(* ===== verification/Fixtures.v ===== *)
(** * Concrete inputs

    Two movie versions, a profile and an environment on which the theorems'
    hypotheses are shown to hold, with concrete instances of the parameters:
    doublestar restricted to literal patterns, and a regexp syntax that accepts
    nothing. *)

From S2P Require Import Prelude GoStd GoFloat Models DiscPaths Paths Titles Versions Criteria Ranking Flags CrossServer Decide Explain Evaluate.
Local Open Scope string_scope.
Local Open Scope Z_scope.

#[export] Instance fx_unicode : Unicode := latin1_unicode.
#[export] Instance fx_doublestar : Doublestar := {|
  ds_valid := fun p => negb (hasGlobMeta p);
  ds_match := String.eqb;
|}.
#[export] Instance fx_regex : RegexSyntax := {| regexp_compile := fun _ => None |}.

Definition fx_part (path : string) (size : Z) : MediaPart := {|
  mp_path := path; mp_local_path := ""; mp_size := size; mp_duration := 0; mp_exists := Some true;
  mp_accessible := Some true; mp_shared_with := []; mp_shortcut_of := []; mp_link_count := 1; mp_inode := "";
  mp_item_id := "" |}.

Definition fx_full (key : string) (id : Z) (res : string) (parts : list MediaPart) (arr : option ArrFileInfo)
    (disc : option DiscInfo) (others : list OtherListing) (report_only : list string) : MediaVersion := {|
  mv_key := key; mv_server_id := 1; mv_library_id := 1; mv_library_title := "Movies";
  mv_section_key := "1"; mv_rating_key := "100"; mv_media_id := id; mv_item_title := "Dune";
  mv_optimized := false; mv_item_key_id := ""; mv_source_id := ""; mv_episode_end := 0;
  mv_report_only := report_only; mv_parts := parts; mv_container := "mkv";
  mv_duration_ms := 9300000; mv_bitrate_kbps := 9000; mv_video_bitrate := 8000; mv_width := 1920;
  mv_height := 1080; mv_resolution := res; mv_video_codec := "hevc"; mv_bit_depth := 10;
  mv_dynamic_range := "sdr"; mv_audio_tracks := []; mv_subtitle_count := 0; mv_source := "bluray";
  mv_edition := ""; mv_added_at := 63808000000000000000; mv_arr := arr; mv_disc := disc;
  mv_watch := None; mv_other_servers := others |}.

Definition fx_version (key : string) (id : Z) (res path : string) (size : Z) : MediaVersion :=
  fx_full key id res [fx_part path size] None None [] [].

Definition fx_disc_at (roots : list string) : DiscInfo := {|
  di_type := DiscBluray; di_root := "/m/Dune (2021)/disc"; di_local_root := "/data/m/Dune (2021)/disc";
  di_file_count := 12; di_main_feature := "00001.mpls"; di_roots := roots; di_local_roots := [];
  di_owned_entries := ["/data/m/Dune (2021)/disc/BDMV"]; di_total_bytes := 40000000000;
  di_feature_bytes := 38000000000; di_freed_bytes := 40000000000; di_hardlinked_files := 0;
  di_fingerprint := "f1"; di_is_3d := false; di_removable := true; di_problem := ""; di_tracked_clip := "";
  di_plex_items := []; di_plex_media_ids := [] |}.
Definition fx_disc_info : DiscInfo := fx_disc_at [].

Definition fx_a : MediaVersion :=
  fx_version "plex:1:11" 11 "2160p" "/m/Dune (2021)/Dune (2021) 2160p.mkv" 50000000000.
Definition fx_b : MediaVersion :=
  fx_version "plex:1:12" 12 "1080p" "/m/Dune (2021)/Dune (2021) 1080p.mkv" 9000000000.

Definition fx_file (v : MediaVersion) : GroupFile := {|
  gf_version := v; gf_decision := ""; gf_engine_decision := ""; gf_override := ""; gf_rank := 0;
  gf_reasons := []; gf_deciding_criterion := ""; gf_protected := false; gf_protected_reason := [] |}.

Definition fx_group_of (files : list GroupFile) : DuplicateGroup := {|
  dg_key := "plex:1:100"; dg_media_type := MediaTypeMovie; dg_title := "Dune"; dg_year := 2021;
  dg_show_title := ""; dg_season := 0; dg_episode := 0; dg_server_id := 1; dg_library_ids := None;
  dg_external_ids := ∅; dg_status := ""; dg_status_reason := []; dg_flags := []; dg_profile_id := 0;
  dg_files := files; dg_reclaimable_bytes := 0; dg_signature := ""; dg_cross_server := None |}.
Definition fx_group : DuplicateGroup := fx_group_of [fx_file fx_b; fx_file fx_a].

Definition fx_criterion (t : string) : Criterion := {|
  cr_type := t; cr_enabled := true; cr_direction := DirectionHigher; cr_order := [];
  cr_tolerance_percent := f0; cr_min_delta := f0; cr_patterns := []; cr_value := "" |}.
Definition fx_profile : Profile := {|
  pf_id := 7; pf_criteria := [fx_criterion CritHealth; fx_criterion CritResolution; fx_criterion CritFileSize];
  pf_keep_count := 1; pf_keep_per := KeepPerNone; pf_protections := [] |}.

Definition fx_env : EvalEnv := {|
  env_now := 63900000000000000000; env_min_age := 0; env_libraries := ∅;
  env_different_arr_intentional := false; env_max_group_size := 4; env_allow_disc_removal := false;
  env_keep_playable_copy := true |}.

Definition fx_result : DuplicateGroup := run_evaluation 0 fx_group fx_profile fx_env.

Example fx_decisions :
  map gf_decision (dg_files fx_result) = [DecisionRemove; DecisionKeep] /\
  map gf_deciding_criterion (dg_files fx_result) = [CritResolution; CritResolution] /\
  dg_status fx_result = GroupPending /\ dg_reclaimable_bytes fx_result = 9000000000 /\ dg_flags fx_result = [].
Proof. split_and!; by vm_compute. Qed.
• • • • •
▶ ACTIVITY: Take the lines above from the one containing "Definition fx_criterion (t" to the one containing "Definition fx_result : DuplicateGroup" and retype them exactly, both ends included, with nothing added.

▶ ANSWER TO THE EXERCISE:
Definition fx_criterion (t : string) : Criterion := {|
  cr_type := t; cr_enabled := true; cr_direction := DirectionHigher; cr_order := [];
  cr_tolerance_percent := f0; cr_min_delta := f0; cr_patterns := []; cr_value := "" |}.
Definition fx_profile : Profile := {|
  pf_id := 7; pf_criteria := [fx_criterion CritHealth; fx_criterion CritResolution; fx_criterion CritFileSize];
  pf_keep_count := 1; pf_keep_per := KeepPerNone; pf_protections := [] |}.

Definition fx_env : EvalEnv := {|
  env_now := 63900000000000000000; env_min_age := 0; env_libraries := ∅;
  env_different_arr_intentional := false; env_max_group_size := 4; env_allow_disc_removal := false;
  env_keep_playable_copy := true |}.

Definition fx_result : DuplicateGroup := run_evaluation 0 fx_group fx_profile fx_env.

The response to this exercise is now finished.